Un trimestre en deux temps

Le 4ème mois : la fatigue, encore

Je m’attendais, comme tout le monde le disait, à une révolution dès l’entrée dans le deuxième trimestre. De tout à coup me sentir super bien et en forme, d’aller à merveille.

Sauf que le début du trimestre a été un peu plus difficile que ça ; avec une surcharge au travail qui me vidait et me mettait chaque soir sur les rotules et mon dos qui a décidé de commencer à me faire souffrir très tôt, même si je m’en doutais. Le tout avec toujours aussi peu d’énergie, ça promettait ! J’avais l’impression de plus en sortir et ne réussir à rien faire, même si j’étais extrêmement heureuse. L’ambivalence de la femme enceinte j’imagine. J’avais peur que le reste de la grossesse se poursuive ainsi, les vacances tardaient à arriver et j’avais cette sensation d’être sous l’eau.

Le 5ème et 6ème mois : enfin de l’énergie !

Le 5ème mois a donc débuté par le début des vacances qui ne pouvaient pas mieux tomber. 3 semaines rien que pour nous. Une première à se reposer quand même un peu mais surtout à commencer le tri de la future chambre de bébé et rattraper le retard sur beaucoup de tâches accumulées avec la fatigue. Ensuite nous voilà partis pour deux semaines d’aventure, d’amour et d’eau fraîche. Autant dire que la fatigue physique et psychologique ont vite été balayées et je me suis très rapidement sentie en forme ! Quel plaisir ! On a rechargé les batteries et retourner au travail a été difficile mais au moins je n’était plus aussi fatiguée. J’avais l’impression de re-vivre et d’être enfin prête à pouvoir profiter du meilleur. C’est vraiment une période très douce de la grossesse.
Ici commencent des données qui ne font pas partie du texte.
Lemma genuine_snoc h n tr : 0 <= n -> genuine h n tr -> genuine h (n + 1) (tr ++ [(n, state_root (h (Z.to_nat n)))]).
Proof.
  intros Hn Hg. pose proof (genuine_later h n (n + 1) tr ltac:(lia) Hg) as [Hs Hf]. destruct Hg as [_ Hlt]. split.
  - rewrite fmap_app. simpl. clear Hf. induction tr as [|e tr IH]; simpl in *; [by repeat constructor|].
    inversion Hs; subst. inversion Hlt; subst. constructor; [by apply IH|].
    apply Forall_app. split; [done|]. constructor; [lia|done].
  - apply Forall_app. split; [done|]. constructor; [|done]. simpl. split; [lia|done].
Qed.

(** ** Blocks *)
(** A block is fed: the storage is the chain's at that block. *)
Lemma feed_follows_chain h next tr s block : following h next tr s ->
  wp True (on_storage (Sync.feed_block block false))
    (fun _ s' => number (block_header block) = next /\ following h (next + 1) tr s'
       /\ exists x, ph_runtime_state (phactory s') = Some x /\ root (chain_storage x) = state_root (h (Z.to_nat next)))
    (fun _ => following h next tr) s.
Proof.
  intros Hf. destruct (following_state _ _ _ _ Hf) as (x & y & Hx & Hy & Ha & Hk & Hc & Hn & Hle & Hg & Htr).
  unfold on_storage, runtime_state, get. apply wp_bind, wp_bind, wp_gets. rewrite Hx. apply wp_ret.
  pose proof (feed_good (C := C) (P := P) _ _ block Hg) as Hw. unfold wp in Hw.
  destruct (Sync.feed_block _ _ _) as [a [z t]|e [z t]| |]; [| |done..]; unfold put_state, update; apply wp_bind, wp_modify.
  - destruct Hw as (Hg' & Hnum & Hn' & Hv & Hc'). simpl in *. apply wp_ret. split; [congruence|].
    assert (chain z = h) as Hz by congruence. assert (next_block z = next + 1) as Hn2 by lia.
    split; [|eexists; split; [reflexivity|]].
    + eapply follow; simpl; try done; [lia|]. apply (genuine_later h next); [lia|done].
    + simpl. rewrite (good_at_tip (C := C) (P := P) z t Hg' Hv), Hn2. unfold chain_of in Hz |- *. rewrite Hz. do 2 f_equal. lia.
  - destruct Hw as (Hg' & Ht & Hn' & Hc'). cbn [fst snd] in *. subst t h next. apply wp_fail. by eapply follow.
Qed.
Inductive cache_step :=
| UseCache (clock : Z * Z * Z) (contract : bytes) (op : CacheOp)
| Install (contract : bytes)
| SetWeight (contract : bytes) (weight : Z)
| ApplyQuotas.

(** [ContractsKeeper::apply_local_cache_quotas] *)
Definition refresh_quotas (weights : gmap bytes Z) : M LocalCache StorageQuotaExceeded unit :=
  let* quotas := calc_cache_quotas (map_to_list weights) in
  apply_quotas quotas.

Definition step (x : cache_step) : M (gmap bytes Z * LocalCache) StorageQuotaExceeded unit := fun s =>
  let lift (m : M LocalCache StorageQuotaExceeded unit) :=
    match m s.2 with
    | Ok _ c | Err _ c => Ok tt (s.1, c)
    | Panic => Panic
    | NoFuel => NoFuel
    end in
  match x with
  | UseCache clock contract op => lift (apply_cache_op clock contract op)
  | Install contract => Ok tt (match s.1 !! contract with Some _ => s.1 | None => <[contract := 0]> s.1 end, s.2)
  | SetWeight contract weight => Ok tt (match s.1 !! contract with Some _ => <[contract := weight]> s.1 | None => s.1 end, s.2)
  | ApplyQuotas => lift (refresh_quotas s.1)
  end.

(** The last value set for each key *)
Definition spec_step (spec : gmap (bytes * bytes) bytes) (x : cache_step) : gmap (bytes * bytes) bytes :=
  match x with
  | UseCache _ c (CacheSet k v) => <[(c, k) := v]> spec
  | UseCache _ c (CacheSetExpiration k e) => if e =? 0 then delete (c, k) spec else spec
  | UseCache _ c (CacheRemove k) => delete (c, k) spec
  | _ => spec
  end.

(** Sizes of values in memory, and weights of 32 bits *)
Definition step_in_range (x : cache_step) : bool :=
  match x with
  | UseCache _ _ (CacheSet k v) => len k + len v <=? 2 ^ 63
  | SetWeight _ w => (0 <=? w) && (w <? 2 ^ 32)
  | _ => true
  end.

Definition run_ok (n : Z) (spec : gmap (bytes * bytes) bytes) (s : gmap bytes Z * LocalCache) : Prop :=
  cache_ok s.2 /\ values_in spec s.2 /\ quotas_total s.2 <= TOTAL_MEMORY /\
  dom (storages s.2) ⊆ dom s.1 /\ Z.of_nat (size s.1) <= n /\ forall k w, s.1 !! k = Some w -> 0 <= w < 2 ^ 32.

Lemma use_cache_ok spec clock contract op c : cache_ok c -> values_in spec c ->
  step_in_range (UseCache clock contract op) = true ->
  let Q c' := cache_ok c' /\ same_quotas c c' /\ values_in (spec_step spec (UseCache clock contract op)) c' in
  wp False (apply_cache_op clock contract op) (fun _ => Q) (fun _ => Q) c.
Proof.
  intros Hc Hv Hr Q. destruct op as [k v|k e|k]; simpl in *.
  - wp_step. wp_step. apply Z.leb_le in Hr. eapply wp_mono; [by apply (set_ok spec)| |]; by intros.
  - eapply wp_mono; [by apply (set_expire_ok spec)|done|done].
  - wp_step. eapply wp_mono; [by apply remove_ok| |done]. intros o c' [(H1 & H2 & H3) H4]. apply wp_ret.
    split; [done|]. split; [done|]. apply values_delete; auto.
Qed.

Lemma apply_all_quotas_ok spec w c n : run_ok n spec (w, c) -> n < 2 ^ 32 ->
  wp False (refresh_quotas w)
    (fun _ c' => run_ok n spec (w, c')) (fun _ _ => False) c.
Proof.
  intros (Hc & Hv & Hq & Hd & Hn & Hw) Hlt. simpl in *. unfold refresh_quotas. wp_step.
  eapply wp_mono; [apply calc_cache_quotas_ok| |done].
  { apply Forall_forall. intros [k x] Hx%elem_of_map_to_list. by apply (Hw k). }
  { rewrite length_map_to_list. lia. }
  intros q c' (-> & Hk & Hsum & Hrange).
  assert (NoDup q.*1) as Hnd by (rewrite Hk; apply NoDup_fst_map_to_list).
  eapply wp_mono; [by apply (apply_quotas_ok spec)| |done]. intros [] c1 (Hc1 & Hv1 & Hst).
  assert (forall id s, storages c1 !! id = Some s -> (id, max_size s) ∈ q) as Hin.
  { intros id s Hs. destruct (Hst id s Hs) as [H|[Hn' H]]; [done|]. exfalso. apply Hn'. rewrite Hk.
    assert (id ∈ dom w) as [x Hx]%elem_of_dom by (apply Hd, elem_of_dom; eauto).
    apply (list_elem_of_fmap_2 fst _ (id, x)). by apply elem_of_map_to_list. }
  split; [done|]. split; [done|]. split; [|split; [|by split]]; simpl.
  - etransitivity; [|exact Hsum]. rewrite <- quota_sum_map by done. apply map_sum_sub.
    + intros k s Hs. exists (max_size s). split; [|done]. apply elem_of_list_to_map_1; [done|]. by apply Hin.
    + intros k y Hy%elem_of_list_to_map_2. rewrite Forall_forall in Hrange. by apply Hrange in Hy as [? _].
  - intros id [s Hs]%elem_of_dom. apply Hin in Hs. apply (list_elem_of_fmap_2 fst) in Hs. simpl in Hs. rewrite Hk in Hs.
    apply list_elem_of_fmap_1 in Hs as ([k x] & -> & Hx%elem_of_map_to_list). by apply elem_of_dom_2 in Hx.
Qed.

Lemma step_ok n spec x s : run_ok n spec s -> n < 2 ^ 32 -> step_in_range x = true ->
  wp False (step x) (fun _ s' => run_ok (n + 1) (spec_step spec x) s') (fun _ _ => False) s.
Proof.
  intros (Hc & Hv & Hq & Hd & Hn & Hw) Hlt Hr. destruct s as [w c]. simpl in *. unfold wp, step. simpl.
  destruct x as [clock contract op|contract|contract weight|]; simpl.
  - pose proof (use_cache_ok spec clock contract op c Hc Hv Hr) as H. unfold wp in H.
    assert (forall c', cache_ok c' /\ same_quotas c c' /\ values_in (spec_step spec (UseCache clock contract op)) c' ->
      run_ok (n + 1) (spec_step spec (UseCache clock contract op)) (w, c')) as Hfin.
    { intros c' (H1 & H2 & H3). destruct (same_quotas_total c c' H2) as [H4 H5].
      split; [done|]. split; [done|]. simpl. rewrite H4, H5. split; [done|]. split; [done|]. split; [lia|done]. }
    destruct (apply_cache_op clock contract op c); [by apply Hfin..|done|done].
  - destruct (w !! contract) as [z|] eqn:Hz; (split; [done|]; split; [done|]; split; [done|]; simpl).
    + split; [done|]. split; [lia|done].
    + split; [set_solver|]. split; [rewrite map_size_insert_None by done; lia|].
      intros k y [[<- <-]|[_ H]]%lookup_insert_Some; [lia|by apply (Hw k)].
  - apply andb_true_iff in Hr as [H1%Z.leb_le H2%Z.ltb_lt].
    destruct (w !! contract) as [z|] eqn:Hz; (split; [done|]; split; [done|]; split; [done|]; simpl).
    + split; [set_solver|]. split; [rewrite map_size_insert_Some by eauto; lia|].
      intros k y [[<- <-]|[_ H]]%lookup_insert_Some; [lia|by apply (Hw k)].
    + split; [done|]. split; [lia|done].
  - assert (run_ok n spec (w, c)) as Hrun by (split; [done|]; split; [done|]; split; [done|]; by split).
    pose proof (apply_all_quotas_ok spec w c n Hrun Hlt) as H. unfold wp in H.
    destruct (refresh_quotas w c) as [[] c'|?| |]; [|done..].
    destruct H as (H1 & H2 & H3 & H4 & H5 & H6).
    split; [done|]. split; [done|]. split; [done|]. split; [done|]. split; [simpl in *; lia|done].
Qed.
Souvent le matin je me réveillais tôt et en forme. Un coup de mou la fin de journée et des heures de couchés encore très tôt par rapport à d’habitude mais globalement j’ai eu une meilleur forme. Bien entendu j’ai continué à profiter de ce que j’avais expliqué pour le premier trimestre notamment en me tartinant régulièrement d’huile, en passant du temps en amoureux, etc. Alors le bidon sortant maintenant ainsi que d’autres choses arrivant, ça m’a permis de profiter encore différemment et me donner envie de prendre encore plus de temps pour moi-nous (dans la mesure du possible, hum) et profiter à fond de cette grossesse qui se passe à merveille.

Le corps

Vraiment enceinte

Comme dit le premier trimestre était plein d’émotions entre le test, l’annonce etc. Mais niveau physique c’était surtout la fatigue et quelques maux de ventre ; on n’a pas vraiment l’impression qu’il y a quelque chose qui pousse là dedans. Du coup j’ai adoré voir l’évolution et la rapidité des changements pour ce trimestre, un plaisir. Beaucoup de moments uniques et dont je garderai des souvenirs intenses.
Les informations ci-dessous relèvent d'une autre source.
(* ===== verification/Cluster.v ===== *)
(** * Contract clusters on a worker: crates/phactory/src/contracts and system/mod.rs

    The contracts of a worker (contracts/support.rs, contracts/support/keeper.rs),
    the cluster they live in (contracts/pink.rs), the secret channel of their
    commands (secret_channel.rs), the side programs, and the part of [System] that
    runs them and applies the effects of their executions.

    The runtime of the cluster is an interface, [Runtimes], since a worker loads one
    of several versions of it; Pink.v is the current one.  The handle of a side
    program is shared with the task that waits for its end: the store of handles is
    part of the state, and a contract holds an index into it. *)
From stdpp Require Import prelude gmap list strings sorting.
From Stdlib Require Import ZArith Lia.
From S2P Require Import Prelude Types Externals Registry Phat SendQueue Dispatcher Benchmark WorkerSM Crypto Tokenomic Economics GatekeeperPr System LocalCache PinkTypes PinkHost Pink.

(** ** The runtimes of a cluster *)

(** A version of the runtime, on the storage [S] of a cluster *)
Record PinkRuntime (S W : Type) := mkPinkRuntime {
  pr_ecall : CallCtx -> ECall -> M (S * Local W) SysError (EOut * ExecSideEffects * option EventsBlock);
  pr_cluster_id : S -> H256;
  pr_get_key : S -> option bytes;
  pr_system_contract : S -> option Z;
  pr_get_sidevm_code : H256 -> S -> option bytes;
}.
Arguments mkPinkRuntime {S W}.
Arguments pr_ecall {S W}.
Arguments pr_cluster_id {S W}.
Arguments pr_get_key {S W}.
Arguments pr_system_contract {S W}.
Arguments pr_get_sidevm_code {S W}.

Class Runtimes (S W : Type) := {
  (** [get_runtime] panics on other versions. *)
  get_runtime : Z * Z -> option (PinkRuntime S W);
  storage_default : S;
  (** starting a side program: code, memory pages, contract, vital capacity, weight *)
  spawner_start : bytes -> Z -> Z -> Z -> Z -> W -> bool * W;
}.

(** ** contracts/pink.rs *)
Record ClusterConfig := mkClusterConfig {
  log_handler : option Z;
  runtime_version : Z * Z;
  secret_salt : H256;
  js_runtime : option H256;
}.

Record ClusterS (S : Type) := mkCluster {
  cl_id : H256;
  cl_config : ClusterConfig;
  cl_storage : S;
}.
Arguments mkCluster {S}.
Arguments cl_id {S}.
Arguments cl_config {S}.
Arguments cl_storage {S}.

(** ** contracts/support.rs *)
Inductive SidevmHandle :=
| HandleRunning (cmd_sender : nat)
| HandleStopped (reason : ExitReason).

Record SidevmInfo := mkSidevmInfo {
  si_code : bytes;
  si_code_hash : H256;
  si_start_time : option Z;
  si_auto_restart : bool;
  si_handle : nat;
  si_config : SidevmConfig;
}.

Inductive SidevmSource := CodeHash (h : H256) | CodeBytes (code : bytes).

Record OnBlockEnd := mkOnBlockEnd {
  obe_selector : Z;
  obe_gas_limit : Z;
}.

Record ContractState {P : PrCrypto} := mkContract {
  ct_send_mq : MessageChannel;
  ct_cmd_rcv_mq : nat;
  ct_ecdh_key : Keypair;
  ct_cluster_id : H256;
  ct_address : Z;
  ct_sidevm_info : option SidevmInfo;
  ct_weight : Z;
  ct_on_block_end : option OnBlockEnd;
}.

(** ** Messages *)

(** [Payload<RawData>] of secret_channel.rs *)
Inductive Payload :=
| Plain (data : bytes)
| Encrypted (iv : bytes) (pubkey : EcdhPublicKey) (data : bytes).

Inductive InkCommand :=
| InkMessage (nonce message : bytes) (transfer gas_limit : Z) (storage_deposit_limit : option Z).

(** [ClusterOperation] as a worker receives it *)
Inductive WorkerClusterOperation {cfg : Config} :=
| DispatchKeys (event : BatchDispatchClusterKeyEvent)
| ChainOperation (op : ClusterOperation).

Class ClusterCodec {cfg : Config} := {
  decode_Payload : bytes -> option Payload;
  decode_InkCommand : bytes -> option InkCommand;
  decode_WorkerClusterOperation : bytes -> option WorkerClusterOperation;
  decode_ContractOperation : bytes -> option ContractOperation;
  decode_GatekeeperLaunch : bytes -> option GatekeeperLaunch;
  decode_GatekeeperChange : bytes -> option GatekeeperChange;
  decode_KeyDistribution : bytes -> option KeyDistribution;
  encode_WorkerClusterReport : WorkerClusterReport -> bytes;
  encode_ContractRegistryEvent : ContractRegistryEvent -> bytes;
}.

(** What is read of the chain's storage *)
Record PinkChain := mkPinkChain {
  pc_system_code : bytes;
  pc_runtime_version : Z * Z;
}.

(** ** [System], with its contracts *)
Record Node {P : PrCrypto} (S W : Type) := mkNode {
  nd_sys : SystemState;
  nd_dev_mode : bool;
  nd_contracts : gmap Z ContractState;
  nd_weight_changed : bool;
  nd_cluster : option (ClusterS S);
  nd_handles : list SidevmHandle;
  nd_local : Local W;
  nd_bus : Bus;
  (** the receivers of [System], and those of its gatekeeper *)
  nd_rx : list nat;
  nd_gk_rx : list Receiver;
}.
Arguments mkNode {P S W}.
Arguments nd_sys {P S W}.
Arguments nd_dev_mode {P S W}.
Arguments nd_contracts {P S W}.
Arguments nd_weight_changed {P S W}.
Arguments nd_cluster {P S W}.
Arguments nd_handles {P S W}.
Arguments nd_local {P S W}.
Arguments nd_bus {P S W}.
Arguments nd_rx {P S W}.
Arguments nd_gk_rx {P S W}.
Ce ventre qui pousse ! Premier signe extérieur de grossesse mais qui se fait attendre à peine le résultat affiché sur le test, c’est bien ce bidon qui pousse. Après l’écho des trois mois il a commencé à sortir, par étapes, et pour finir cette fin du 6ème mois très rond. On regarde chaque soir avant de se coucher ce petit changement qui devient ensuite très visible. On regarde son profil, on caresse, on sourit. J’ai pris déjà un peu trop de poids (d’après mon médecin), pourtant je me sens bien et je n’ai pas l’impression d’avoir vraiment grossi en dehors du ventre. Beaucoup d’ailleurs m’en font la remarque, du coup je surveille quand même un peu mon alimentation mais je suis contente de ne pas me sentir toute gonflée pour le moment. J’avais hâte de voir ce ventre grandir pour vraiment pouvoir me rendre compte de ce qui se passait en moi, mais en même temps j’avais beaucoup d’appréhensions. J’avais la crainte que voir mon corps changer aussi rapidement soit un choc et que mon corps n’arrive pas à suivre. Résultat en dehors de mon dos j’avoue que le reste roule. Forcément le centre de gravité a changé et ces dernières semaines je me sens plus gauche, j’ai aussi moins de souffle, mais à part ça tout n’est que douceur et je ne vis pas ces changements comme un traumatisme, au contraire. C’est vraiment un plaisir.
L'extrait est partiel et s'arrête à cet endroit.